Migraine medicine that treats headaches also facilitates symptoms such as dizziness

Migraine medicine that treats headaches also facilitates symptoms such as dizziness

The intense pain of a migraine can seriously affect a person’s daily life

Alfred Pasieka/Science Photo Library

A drug called Ubrogeper already used to treat migraines has now been shown to reduce the non-headpost symptoms that often affect the hours that precede a migraine that creates it the first substance known to work on theses.

Before the weakening headache of a migraine frame, many people experience a prodrome phase where they get warning signs, such as sensitivity to light or sound, dizziness and neck stiffness, which can cause significant disturbance in daily life on theirs.

Developers of migraine medicine have so far focused on treating the headache itself, and no therapies have been effective in relieving these symptoms.

But Ubrogagant has shown a promise to stop migraine headaches if taken when the early symptoms strike, and promotes Peter Goadsby at King’s College London and his colleagues to look at whether it can remove them as well.

They ran a study with 438 people aged 18 and 75 who had a history of migraines. Half of the participants took a 100-Millicram dose of UbroPager when they felt symptoms suggesting that a migraine headache was on the way while the other half unconsciously took a placebo. Then, the next time prodromal symptoms hit, the participants took the opposite pill.

After taking Ubrogepant, they reported self -improvement in their ability to concentrate an hour later, as well as reduced sensitivity to light 2 hours later and less fatigue and neck pain after 3 hours compared to what they experienced when they took. Participants reported that dizziness and sensitivity to sound also diminished as they took Ubrogageant.

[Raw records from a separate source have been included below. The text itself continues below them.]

Lemma prepends_keep_the_newest_witness :
  prepend_each (scans 12 1) (JArr [])
  = Ok (JArr (map object_of (firstn 10 (rev (scans 12 1))))).
Proof.
  exact (proj1 (prepends_keep_the_newest (scan 12) (scans 11 1) [])).
Defined.

Lemma deletions_compose_witness :
  (h <- without "2" (JArr (map object_of (scans 3 1))) ;; without "3" h)
  = Ok (JArr [object_of (scan 1)]) /\
  (h <- without "3" (JArr (map object_of (scans 3 1))) ;; without "2" h)
  = Ok (JArr [object_of (scan 1)]).
Proof.
  assert (R : Forall readable (map object_of (scans 3 1)))
    by (repeat constructor; apply readable_object_of).
  destruct (deletions_compose "2" "3" _ R) as (_ & _ & _ & E).
  split; [reflexivity|]. rewrite <- E. reflexivity.
Defined.

Lemma delete_after_prepend_witness :
  (h <- prepend (scan 11) (JArr (map object_of (scans 10 1))) ;; without "11" h)
  = Ok (JArr (map object_of (scans 9 2))).
Proof.
  assert (R : Forall readable (map object_of (scans 10 1)))
    by (repeat constructor; apply readable_object_of).
  exact (proj1 (delete_after_prepend (scan 11) _ R eq_refl)).
Defined.

(** ** Replies of another shape *)

Section Shapes.

Context {json : JSON}.

Lemma reads_strings (data : JSValue) (fields : list JSValue) (names : list string) :
  map Ok fields = map (getProp data) names ->
  (Forall is_string fields <->
   Forall (fun name => exists s, getProp data name = Ok (JStr s)) names).
Proof.
  revert names; induction fields as [|v fields IH]; intros [|name names] E;
    try discriminate.
  - split; constructor.
  - cbn [map] in E. injection E as Ev E. split; intros H; inversion H as [|? ? Hv Hl]; subst.
    + constructor; [destruct Hv as [s ->]; now exists s | now apply (IH names E)].
    + constructor; [|now apply (IH names E)].
      destruct Hv as [s Hs]. rewrite Hs in Ev. injection Ev as ->. now exists s.
Qed.

(** X11.  The record is complete exactly when the reply has what the
    request's schema requires: each of the seven fields of the record is a
    string if and only if each of the names that the schema lists as
    required reads as a string in the parsed reply. *)
Theorem record_complete_iff_required
  (img : string) (now1 now2 : Z) (data : JSValue) :
  Forall (fun name => exists s, getProp data name = Ok (JStr s))
         (Request.required (issued_request img)) <->
  exists r, newResult img now1 now2 data = Ok r /\ Forall is_string (reply_fields r).
Proof.
  cbn [issued_request recognizePlate_request Request.required]. split.
  - intros H.
    assert (N : data <> JNull /\ data <> JUndefined).
    { inversion H as [|? ? [s Hs] _]; subst. split; intros ->; discriminate. }
    destruct (newResult_reads img now1 now2 data (proj1 N) (proj2 N))
      as (r & E & _ & _ & _ & F).
    exists r. split; [exact E|]. now apply (reads_strings data _ required F).
  - intros (r & E & S).
    assert (N : data <> JNull /\ data <> JUndefined)
      by (split; intros ->; discriminate).
    destruct (newResult_reads img now1 now2 data (proj1 N) (proj2 N))
      as (r0 & E0 & _ & _ & _ & F).
    rewrite E in E0. injection E0 as <-. now apply (reads_strings data _ required F).
Qed.

(** X12.  A reply that parses to [null] is reported as a failed
    recognition, like a missing one; a reply that parses to a number, a
    string, a boolean or an array is taken as a success, and a record with
    all seven fields [undefined] becomes the result and the first item of
    the history. *)
Theorem replies_of_another_shape
  (w : World) (i : nat) (img t : string) (data : JSValue) (now1 now2 : Z)
  (l : list JSValue) :
  nth_error (outstanding w) i = Some img ->
  t <> ""%string ->
  JSON_parse t = Ok data ->
  history (app w) = JArr l ->
  exists w',
    step w (CallSettled i (Response (Some t)) now1 now2) = Some w' /\
    isProcessing (app w') = false /\
    (data = JNull ->
     error (app w') = Some failure_message /\
     result (app w') = result (app w) /\
     history (app w') = history (app w)) /\
    (primitive_or_array data = true ->
     error (app w') = error (app w) /\
     result (app w') = Some (blank img now1 now2) /\
     history (app w') = JArr (object_of (blank img now1 now2) :: firstn 9 l)).
Proof.
  intros N T P H.
  assert (R : recognizePlate (Response (Some t)) = Ok data)
    by (apply recognizePlate_returns; now exists t).
  destruct (attempt img (Response (Some t)) now1 now2) as [r|e] eqn:A.
  - assert (Pr : prepend r (history (app w)) = Ok (JArr (object_of r :: firstn 9 l)))
      by now rewrite H.
    rewrite (settle_success w i img _ now1 now2 r _ N A Pr).
    eexists. split; [reflexivity|]. cbn [app isProcessing error result history].
    split; [reflexivity|]. split.
    + intros ->. unfold attempt in A. rewrite R in A. discriminate.
    + intros Q. unfold attempt in A. rewrite R in A. cbn [bind] in A.
      assert (r = blank img now1 now2)
        by (destruct data; try discriminate; cbn in A; now injection A).
      subst r. now repeat split.
  - rewrite (settle_failure w i img _ now1 now2 e N A).
    eexists. split; [reflexivity|]. cbn [app isProcessing error result history].
    split; [reflexivity|]. split.
    + intros _. now repeat split.
    + intros Q. exfalso. unfold attempt in A. rewrite R in A. cbn [bind] in A.
      destruct data; try discriminate; cbn in A; discriminate.
Qed.

End Shapes.

Lemma record_complete_iff_required_witness :
  exists r,
    newResult picture 1700000000000 1700000000000
      (JObj [("plate_number", JStr "ABC123"); ("region", JStr "CA");
             ("vehicle_make", JStr "Toyota"); ("vehicle_model", JStr "Camry");
             ("vehicle_color", JStr "Blue"); ("vehicle_type", JStr "Sedan");
             ("confidence_score", JStr "High")]) = Ok r /\
    Forall is_string (reply_fields r).
Proof.
  apply (proj1 (record_complete_iff_required picture 1700000000000 1700000000000 _)).
  repeat constructor; eexists; reflexivity.
Defined.

Lemma replies_of_another_shape_witness :
  (exists w',
      step (waiting []) (CallSettled 0 (Response (Some "null"%string)) 17 17) = Some w' /\
      error (app w') = Some failure_message /\ history (app w') = JArr []) /\
  (exists w',
      step (waiting []) (CallSettled 0 (Response (Some "42"%string)) 17 17) = Some w' /\
      result (app w') = Some (blank picture 17 17) /\
      history (app w') = JArr [object_of (blank picture 17 17)]).
Proof.
  split.
  - destruct (replies_of_another_shape (waiting []) 0 picture "null" JNull 17 17 []
                eq_refl) as (w' & S & _ & F & _);
      [discriminate | reflexivity | reflexivity |].
    exists w'. destruct (F eq_refl) as (E & _ & H). now repeat split.
  - destruct (replies_of_another_shape (waiting []) 0 picture "42" (JNum 42 0) 17 17 []
                eq_refl) as (w' & S & _ & _ & F);
      [discriminate | reflexivity | reflexivity |].
    exists w'. destruct (F eq_refl) as (_ & R & H). now repeat split.
Defined.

“If they took Ubrogeper, it was more likely that people had a reduction in these non-non-saving symptoms even before the bread starts,” says Goadsby.

The study did not investigate the effect of the drug will have, another early migraine function involving sensory disturbances that can affect vision, such as flashing light and blind spots.

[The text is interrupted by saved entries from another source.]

(** X28: on a well-formed registry [Stats] does not fail, its total is the
    number of registered requests, and the total is the sum of the pending,
    the completed and the failed ones (a failed, an expired and a cancelled
    request each count as failed). *)
Theorem Stats_total (r : Registry) (order : list (string * pointer)) :
  wellFormed r -> visitOrder r order ->
  exists stats,
    Stats r order = Ok stats
    /\ total stats = Z.of_nat (size (requests r))
    /\ total stats = pending stats + completed stats + failed stats.
Proof.
  intros Hwf Hord. unfold Stats.
  destruct (visitOrder_entries r order Hord) as [_ Hin].
  destruct (countAll_sum r order
              {| total := Z.of_nat (size (requests r)); pending := 0;
                 completed := 0; failed := 0 |}) as (stats & -> & Ht & Hsum).
  { intros s p Hsp. apply Hin in Hsp.
    destruct (proj1 Hwf s p Hsp) as (req & -> & _). by eexists. }
  exists stats. split; [done|]. split; [done|].
  simpl in *. rewrite Ht.
  unfold visitOrder in Hord. rewrite Hord, length_map_to_list in Hsum. lia.
Qed.

(** X29: [Remove] of a registered state unlinks the request and closes its
    channel: afterwards the state is not found, the request carries a closed
    channel and the closed flag, the other states are found as before, a
    [Complete] for the state answers false, and a second [Remove] changes
    nothing. *)
Theorem Remove_closes (r : Registry) (state : string) (p : pointer) :
  wellFormed r -> Get r state = Some p ->
  exists r' req',
    Remove r state = Ok r'
    /\ Get r' state = None
    /\ heap r' !! p = Some req'
    /\ closed (ResultChan req') = true /\ channelClosed req' = true
    /\ (forall s, s <> state -> Get r' s = Get r s)
    /\ (forall result, Complete r' state result = Ok (false, r'))
    /\ Remove r' state = Ok r'.
Proof.
  intros Hwf Hs. unfold Get in *. unfold Remove.
  destruct (proj1 Hwf state p Hs) as (req & Hp & Hst & Hflag & Hopen).
  unfold load. rewrite Hs, Hp. simpl. rewrite Hflag. unfold close. simpl.
  rewrite Hopen. simpl Go.bind.
  set (req' := withChan (withChannelClosed req true)
                 {| waiting := waiting (ResultChan req); closed := true |}).
  set (r' := store (unlink r state (ID req)) p req').
  assert (requests r' !! state = None) as Hnone by (simpl; apply lookup_delete_eq).
  exists r', req'. split; [done|]. split; [exact Hnone|].
  split; [simpl; apply list_lookup_insert_eq; by eapply lookup_lt_Some|].
  split; [done|]. split; [done|].
  split; [intros s Hne; simpl; by rewrite lookup_delete_ne|].
  split; [intros result; unfold Complete; by rewrite Hnone|].
  unfold Remove. by rewrite Hnone.
Qed.

Lemma cleanupEntry_cleaned now state p req r :
  wellFormed r -> requests r !! state = Some p -> heap r !! p = Some req ->
  exists r', cleanupEntry now state p r = Ok r' /\ wellFormed r'
    /\ (forall s, s <> state -> requests r' !! s = requests r !! s)
    /\ (forall p0, p0 <> p -> heap r' !! p0 = heap r !! p0)
    /\ cleaned now state p req r'.
Proof.
  intros Hwf Hs Hp. unfold cleanupEntry, cleaned.
  destruct (proj1 Hwf state p Hs) as (req0 & Hp0 & Hst & Hflag & Hopen).
  rewrite Hp in Hp0. injection Hp0 as <-.
  unfold load. rewrite Hp. simpl.
  destruct (After now (ExpiresAt req)); simpl; [|by eauto 10].
  destruct (isPending (Status req)); simpl.
  - destruct (trySend_open (ResultChan req)
                (Some {| Code := ""; rState := state; rError := "expired" |}) Hopen)
      as (ch & -> & Hch & Hsent & _).
    simpl. eexists. split; [done|]. split.
    { apply unlink_wellFormed. by apply (store_wellFormed r p req). }
    split; [intros s Hne; simpl; by rewrite lookup_delete_ne|].
    split; [intros p0 Hne; simpl; by rewrite list_lookup_insert_ne|].
    split; [simpl; apply lookup_delete_eq|].
    eexists. split; [simpl; apply list_lookup_insert_eq; by eapply lookup_lt_Some|].
    done.
  - eexists. split; [done|]. split; [by apply unlink_wellFormed|].
    split; [intros s Hne; simpl; by rewrite lookup_delete_ne|].
    split; [done|].
    split; [simpl; apply lookup_delete_eq|]. by exists req.
Qed.

Lemma cleanup_cleaned now order : forall r,
  wellFormed r -> NoDup order.*1 ->
  (forall s p, (s, p) ∈ order -> requests r !! s = Some p) ->
  exists r', cleanup now order r = Ok r' /\ wellFormed r'
    /\ (forall s, s ∉ order.*1 -> requests r' !! s = requests r !! s)
    /\ (forall p0, (forall s, (s, p0) ∉ order) -> heap r' !! p0 = heap r !! p0)
    /\ (forall s p req, (s, p) ∈ order -> heap r !! p = Some req ->
          cleaned now s p req r').
Proof.
  induction order as [|[state ph] rest IH]; intros r Hwf Hnd Hin; simpl.
  { exists r. split; [done|]. split; [done|]. split; [done|]. split; [done|].
    intros s p req Hsp. by apply elem_of_nil in Hsp. }
  apply NoDup_cons in Hnd as [Hfresh Hnd].
  assert (requests r !! state = Some ph) as Hhead by (apply Hin; by left).
  destruct (proj1 Hwf state ph Hhead) as (reqh & Hph & Hsth & _).
  destruct (cleanupEntry_cleaned now state ph reqh r Hwf Hhead Hph)
    as (r1 & -> & Hwf1 & Hreq1 & Hheap1 & Hcl1).
  assert (forall s p, (s, p) ∈ rest -> s <> state /\ p <> ph) as Hdistinct.
  { intros s p Hsp.
    assert (s <> state) as Hne.
    { intros ->. apply Hfresh. apply list_elem_of_fmap. by exists (state, p). }
    split; [done|]. intros ->.
    destruct (proj1 Hwf s ph) as (q & Hq & Hstq & _); [apply Hin; by right|].
    congruence. }
  simpl.
  destruct (IH r1 Hwf1 Hnd) as (r' & Hrun & Hwf' & HA & HC & HB).
  { intros s p Hsp. destruct (Hdistinct s p Hsp) as [Hne _].
    rewrite Hreq1 by done. apply Hin. by right. }
  exists r'. split; [done|]. split; [done|]. split; [|split].
  - intros s Hs. apply not_elem_of_cons in Hs as [Hne Hs].
    rewrite HA by done. by apply Hreq1.
  - intros p0 Hp0. rewrite HC.
    + apply Hheap1. intros ->. apply (Hp0 state). by left.
    + intros s Hsp. apply (Hp0 s). by right.
  - intros s p req Hsp Hreq. apply elem_of_cons in Hsp as [Heq|Hsp].
    + injection Heq as -> ->. rewrite Hph in Hreq. injection Hreq as <-.
      assert (requests r' !! state = requests r1 !! state) as Hkeep by (by apply HA).
      assert (heap r' !! ph = heap r1 !! ph) as Hkeep'.
      { apply HC. intros s Hsp. by destruct (Hdistinct s ph Hsp). }
      unfold cleaned in *. rewrite Hkeep, Hkeep'. exact Hcl1.
    + destruct (Hdistinct s p Hsp) as [Hne Hne'].
      apply (HB s p req Hsp). by rewrite Hheap1.
Qed.

(** X30: on a well-formed registry, in whatever order it visits the map,
    [cleanup] at [now] does not fail and leaves every registered request as
    follows: one whose expiry lies before [now] is no longer found, and if it
    was pending it is marked expired, with the error [expired] and, when its
    channel was empty, the expiry notice in the channel; one that has not
    expired is found as before and unchanged.  A state that was not
    registered is not registered afterwards, and the registry stays
    well-formed. *)
Theorem cleanup_removes_expired (r : Registry) (now : Z)
    (order : list (string * pointer)) :
  wellFormed r -> visitOrder r order ->
  exists r',
    cleanup now order r = Ok r'
    /\ wellFormed r'
    /\ (forall state p req,
          Get r state = Some p -> heap r !! p = Some req ->
          cleaned now state p req r')
    /\ (forall state, Get r state = None -> Get r' state = None).
Proof.
  intros Hwf Hord. destruct (visitOrder_entries r order Hord) as [Hnd Hin].
  destruct (cleanup_cleaned now order r Hwf Hnd) as (r' & Hrun & Hwf' & HA & _ & HB).
  { intros s p. apply Hin. }
  exists r'. split; [done|]. split; [done|]. split.
  - intros state p req Hs Hp. apply HB; [by apply Hin|done].
  - unfold Get. intros state Hnone. rewrite HA; [done|].
    intros Hs. apply list_elem_of_fmap in Hs as ([s p] & -> & Hsp).
    apply Hin in Hsp. simpl in Hnone. congruence.
Qed.

Section RegistryWitnesses.

Lemma sampleRegistry_wellFormed : wellFormed sampleRegistry.
Proof. apply Create_wellFormed, Create_wellFormed, NewRegistry_wellFormed. Qed.

Lemma visitOrder_of_list (r : Registry) (order : list (string * pointer)) :
  NoDup order.*1 -> requests r = list_to_map order -> visitOrder r order.
Proof.
  intros Hnd Heq. unfold visitOrder. rewrite Heq. symmetry.
  by apply map_to_list_to_map.
Qed.

Lemma sampleRegistry_order :
  visitOrder sampleRegistry [("s2", 1%nat); ("s1", 0%nat)].
Proof.
  apply visitOrder_of_list; [|reflexivity].
  apply (bool_decide_unpack (NoDup ["s2"; "s1"])). vm_compute. reflexivity.
Qed.

Lemma registry_runs_never_panic_witness :
  orderly NewRegistry sampleOps
  /\ exists r, run NewRegistry sampleOps = Ok r /\ wellFormed r.
Proof.
  assert (orderly NewRegistry sampleOps) as Hord.
  { unfold sampleOps.
    repeat (split; [try exact I|]; [..|
      match goal with
      | |- match ?a with Ok _ => _ | Panic => _ end =>
          let v := eval vm_compute in a in change a with v; cbv iota beta
      end]); try exact I.
    apply visitOrder_of_list; [|vm_compute; reflexivity].
    apply (bool_decide_unpack (NoDup ["s3"; "s1"; "s2"])). vm_compute. reflexivity. }
  split; [exact Hord|exact (registry_runs_never_panic sampleOps Hord)].
Defined.

Lemma Complete_once_witness :
  exists p req1,
    Get completedRegistry "s1" = Some p /\ heap completedRegistry !! p = Some req1
    /\ waiting (ResultChan req1) <> []
    /\ received completedRegistry p (waiting (ResultChan req1)) = completedRegistry
    /\ forall left,
         let r1' := received completedRegistry p left in
         (forall result', Complete r1' "s1" result' = Ok (false, r1'))
         /\ Cancel r1' "s1" = Ok (false, r1')
         /\ GetStatus r1' "s1" = Ok (Some StatusCompleted)
         /\ forall errMsg, exists r2 req2,
              Fail r1' "s1" errMsg = Ok (true, r2)
              /\ GetStatus r2 "s1" = Ok (Some StatusFailed)
              /\ Get r2 "s1" = Some p /\ heap r2 !! p = Some req2
              /\ Error req2 = errMsg
              /\ waiting (ResultChan req2)
                 = match left with
                   | [] => [Some {| Code := ""; rState := "s1"; rError := errMsg |}]
                   | _ :: _ => left
                   end.
Proof.
  apply (Complete_once sampleRegistry "s1" sampleResult). vm_compute. reflexivity.
Defined.

(** The two cases on the completed request: a [Fail] while the result is
    waiting leaves the result in the channel; a [Fail] after the result has
    been received puts its notice there. *)
Example fail_after_complete :
  let notice := Some {| Code := ""; rState := "s1"; rError := "denied" |} in
  (exists r2 req2,
     Fail completedRegistry "s1" "denied" = Ok (true, r2)
     /\ heap r2 !! 0%nat = Some req2
     /\ waiting (ResultChan req2) = [sampleResult])
  /\ (exists r2 req2,
        Fail (received completedRegistry 0%nat []) "s1" "denied" = Ok (true, r2)
        /\ heap r2 !! 0%nat = Some req2
        /\ waiting (ResultChan req2) = [notice]).
Proof.
  cbv zeta. split; eexists _, _; (split; [vm_compute; reflexivity|]);
    split; reflexivity.
Qed.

“Given that common prodromal symptoms are often functionally deactivating, the potential to intervene earlier in the migraine -casket is clinically meaningful,” says Parisa Gazerani at Oslo Metropolitan University in Norway. Further studies are needed to confirm that it is largely applicable, she adds.

“This research shows the potential of migraine treatments to reduce these symptoms as well as preventing the hand pain of handaching in an attack,” said Rob Music, who leads migraine confidence in the UK. “We seem to see further research in this area to help reduce the impact of migraine for 1 in 7 living with the condition.”